— Activity —
If a line in the listing below includes the string "Hreg", pull it out.

— Input —

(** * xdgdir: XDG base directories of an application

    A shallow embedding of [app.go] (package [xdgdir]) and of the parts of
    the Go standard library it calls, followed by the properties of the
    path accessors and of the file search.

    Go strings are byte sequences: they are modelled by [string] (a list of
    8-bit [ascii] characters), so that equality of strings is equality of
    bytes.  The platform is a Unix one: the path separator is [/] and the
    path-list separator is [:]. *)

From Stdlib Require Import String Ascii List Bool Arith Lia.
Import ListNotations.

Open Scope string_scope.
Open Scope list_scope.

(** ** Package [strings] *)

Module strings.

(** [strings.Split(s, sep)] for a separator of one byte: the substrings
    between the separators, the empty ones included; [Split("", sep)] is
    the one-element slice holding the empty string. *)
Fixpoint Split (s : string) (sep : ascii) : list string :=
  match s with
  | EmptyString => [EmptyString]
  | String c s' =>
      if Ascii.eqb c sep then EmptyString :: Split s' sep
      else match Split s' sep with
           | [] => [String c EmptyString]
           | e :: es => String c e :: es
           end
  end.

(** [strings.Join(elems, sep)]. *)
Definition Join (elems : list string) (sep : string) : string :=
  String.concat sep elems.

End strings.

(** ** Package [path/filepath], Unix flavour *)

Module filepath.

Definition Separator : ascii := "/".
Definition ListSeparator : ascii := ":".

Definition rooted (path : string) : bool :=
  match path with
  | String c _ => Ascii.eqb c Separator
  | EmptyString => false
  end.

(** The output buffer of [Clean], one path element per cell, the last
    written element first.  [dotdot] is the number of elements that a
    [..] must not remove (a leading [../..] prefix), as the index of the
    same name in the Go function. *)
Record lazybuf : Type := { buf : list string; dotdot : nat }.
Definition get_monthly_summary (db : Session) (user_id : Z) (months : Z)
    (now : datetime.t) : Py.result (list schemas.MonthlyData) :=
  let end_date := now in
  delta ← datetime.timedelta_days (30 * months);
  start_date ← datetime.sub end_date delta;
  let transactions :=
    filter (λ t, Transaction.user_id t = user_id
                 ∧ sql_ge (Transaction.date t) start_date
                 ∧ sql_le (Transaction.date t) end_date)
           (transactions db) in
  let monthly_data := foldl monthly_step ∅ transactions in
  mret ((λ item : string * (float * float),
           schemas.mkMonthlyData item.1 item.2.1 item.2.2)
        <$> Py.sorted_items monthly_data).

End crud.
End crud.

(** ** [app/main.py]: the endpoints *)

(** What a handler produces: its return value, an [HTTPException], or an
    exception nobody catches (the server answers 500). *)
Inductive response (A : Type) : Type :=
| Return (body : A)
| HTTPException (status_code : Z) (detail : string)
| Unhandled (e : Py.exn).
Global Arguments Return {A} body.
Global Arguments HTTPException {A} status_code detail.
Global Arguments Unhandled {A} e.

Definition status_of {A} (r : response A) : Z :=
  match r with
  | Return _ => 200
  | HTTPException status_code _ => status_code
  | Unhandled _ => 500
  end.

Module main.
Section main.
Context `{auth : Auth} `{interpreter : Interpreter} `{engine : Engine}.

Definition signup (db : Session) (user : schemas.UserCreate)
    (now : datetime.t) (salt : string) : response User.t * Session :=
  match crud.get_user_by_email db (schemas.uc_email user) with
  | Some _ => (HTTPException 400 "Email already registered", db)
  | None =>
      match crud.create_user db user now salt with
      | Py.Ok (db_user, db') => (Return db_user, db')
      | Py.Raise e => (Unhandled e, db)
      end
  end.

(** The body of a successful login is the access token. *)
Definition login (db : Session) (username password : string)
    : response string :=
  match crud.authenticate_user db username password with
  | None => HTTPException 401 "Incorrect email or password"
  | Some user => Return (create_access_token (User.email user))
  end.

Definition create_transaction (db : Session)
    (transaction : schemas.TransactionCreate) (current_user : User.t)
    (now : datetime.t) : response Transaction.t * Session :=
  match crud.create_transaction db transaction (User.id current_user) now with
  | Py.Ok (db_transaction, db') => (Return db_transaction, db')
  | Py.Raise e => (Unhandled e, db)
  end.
---
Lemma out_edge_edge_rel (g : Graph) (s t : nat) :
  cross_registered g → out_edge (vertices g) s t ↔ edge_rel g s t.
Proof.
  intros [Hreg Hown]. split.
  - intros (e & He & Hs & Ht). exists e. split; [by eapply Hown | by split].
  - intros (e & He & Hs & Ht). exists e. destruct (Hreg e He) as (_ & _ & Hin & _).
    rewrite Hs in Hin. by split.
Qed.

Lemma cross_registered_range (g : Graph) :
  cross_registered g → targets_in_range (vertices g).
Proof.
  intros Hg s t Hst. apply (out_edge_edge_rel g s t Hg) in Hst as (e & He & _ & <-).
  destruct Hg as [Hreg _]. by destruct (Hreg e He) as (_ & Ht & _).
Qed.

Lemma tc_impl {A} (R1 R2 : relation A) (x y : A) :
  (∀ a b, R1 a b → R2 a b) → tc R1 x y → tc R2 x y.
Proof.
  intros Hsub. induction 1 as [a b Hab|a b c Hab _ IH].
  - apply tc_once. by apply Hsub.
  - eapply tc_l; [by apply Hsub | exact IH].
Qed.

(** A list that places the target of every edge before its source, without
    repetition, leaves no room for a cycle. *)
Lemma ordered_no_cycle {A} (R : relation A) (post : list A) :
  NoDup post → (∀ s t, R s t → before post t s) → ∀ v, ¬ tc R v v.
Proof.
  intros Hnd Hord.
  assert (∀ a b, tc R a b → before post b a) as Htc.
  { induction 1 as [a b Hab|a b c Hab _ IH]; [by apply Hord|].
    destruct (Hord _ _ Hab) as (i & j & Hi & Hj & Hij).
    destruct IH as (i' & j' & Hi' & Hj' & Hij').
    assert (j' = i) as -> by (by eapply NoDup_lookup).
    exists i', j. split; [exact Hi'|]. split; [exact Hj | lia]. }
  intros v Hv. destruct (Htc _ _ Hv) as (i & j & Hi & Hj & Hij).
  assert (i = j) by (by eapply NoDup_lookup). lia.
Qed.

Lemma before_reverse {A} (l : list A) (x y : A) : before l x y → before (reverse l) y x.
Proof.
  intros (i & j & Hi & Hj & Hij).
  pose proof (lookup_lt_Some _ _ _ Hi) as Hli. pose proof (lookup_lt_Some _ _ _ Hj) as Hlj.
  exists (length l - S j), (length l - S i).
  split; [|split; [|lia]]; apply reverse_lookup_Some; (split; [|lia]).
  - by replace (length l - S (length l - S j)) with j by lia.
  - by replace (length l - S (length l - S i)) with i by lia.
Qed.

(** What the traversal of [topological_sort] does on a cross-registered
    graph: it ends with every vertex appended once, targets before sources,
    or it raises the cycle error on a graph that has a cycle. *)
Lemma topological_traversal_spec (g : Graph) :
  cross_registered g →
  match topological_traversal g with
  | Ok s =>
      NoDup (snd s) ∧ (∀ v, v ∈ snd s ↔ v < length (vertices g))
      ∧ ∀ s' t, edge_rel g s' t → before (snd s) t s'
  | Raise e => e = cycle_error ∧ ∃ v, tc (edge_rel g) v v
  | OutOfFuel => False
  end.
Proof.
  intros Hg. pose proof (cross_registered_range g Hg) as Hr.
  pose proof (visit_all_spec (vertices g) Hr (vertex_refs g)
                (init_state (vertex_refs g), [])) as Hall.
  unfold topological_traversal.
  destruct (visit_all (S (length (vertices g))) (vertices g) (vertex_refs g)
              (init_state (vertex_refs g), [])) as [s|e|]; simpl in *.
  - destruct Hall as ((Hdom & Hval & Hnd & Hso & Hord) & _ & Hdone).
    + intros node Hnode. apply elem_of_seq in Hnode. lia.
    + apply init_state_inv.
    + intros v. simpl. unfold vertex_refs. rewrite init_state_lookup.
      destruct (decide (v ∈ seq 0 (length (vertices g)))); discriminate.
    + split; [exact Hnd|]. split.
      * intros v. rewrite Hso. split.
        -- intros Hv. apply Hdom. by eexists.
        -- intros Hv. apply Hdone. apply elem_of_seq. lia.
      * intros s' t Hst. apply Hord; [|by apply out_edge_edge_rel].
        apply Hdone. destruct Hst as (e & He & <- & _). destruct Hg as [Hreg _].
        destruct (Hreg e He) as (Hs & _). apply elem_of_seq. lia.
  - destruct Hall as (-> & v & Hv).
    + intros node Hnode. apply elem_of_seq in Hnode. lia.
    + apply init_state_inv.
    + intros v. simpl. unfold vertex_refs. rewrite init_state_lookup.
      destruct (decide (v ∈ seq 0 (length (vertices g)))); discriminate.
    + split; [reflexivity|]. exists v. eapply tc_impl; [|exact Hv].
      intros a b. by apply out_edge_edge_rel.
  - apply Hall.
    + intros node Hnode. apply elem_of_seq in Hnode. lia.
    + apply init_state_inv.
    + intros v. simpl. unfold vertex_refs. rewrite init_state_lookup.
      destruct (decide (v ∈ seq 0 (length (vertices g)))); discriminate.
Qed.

— Task answer —
  intros [Hreg Hown]. split.
  - intros (e & He & Hs & Ht). exists e. destruct (Hreg e He) as (_ & _ & Hin & _).
  destruct Hg as [Hreg _]. by destruct (Hreg e He) as (_ & Ht & _).
        apply Hdone. destruct Hst as (e & He & <- & _). destruct Hg as [Hreg _].
        destruct (Hreg e He) as (Hs & _). apply elem_of_seq. lia.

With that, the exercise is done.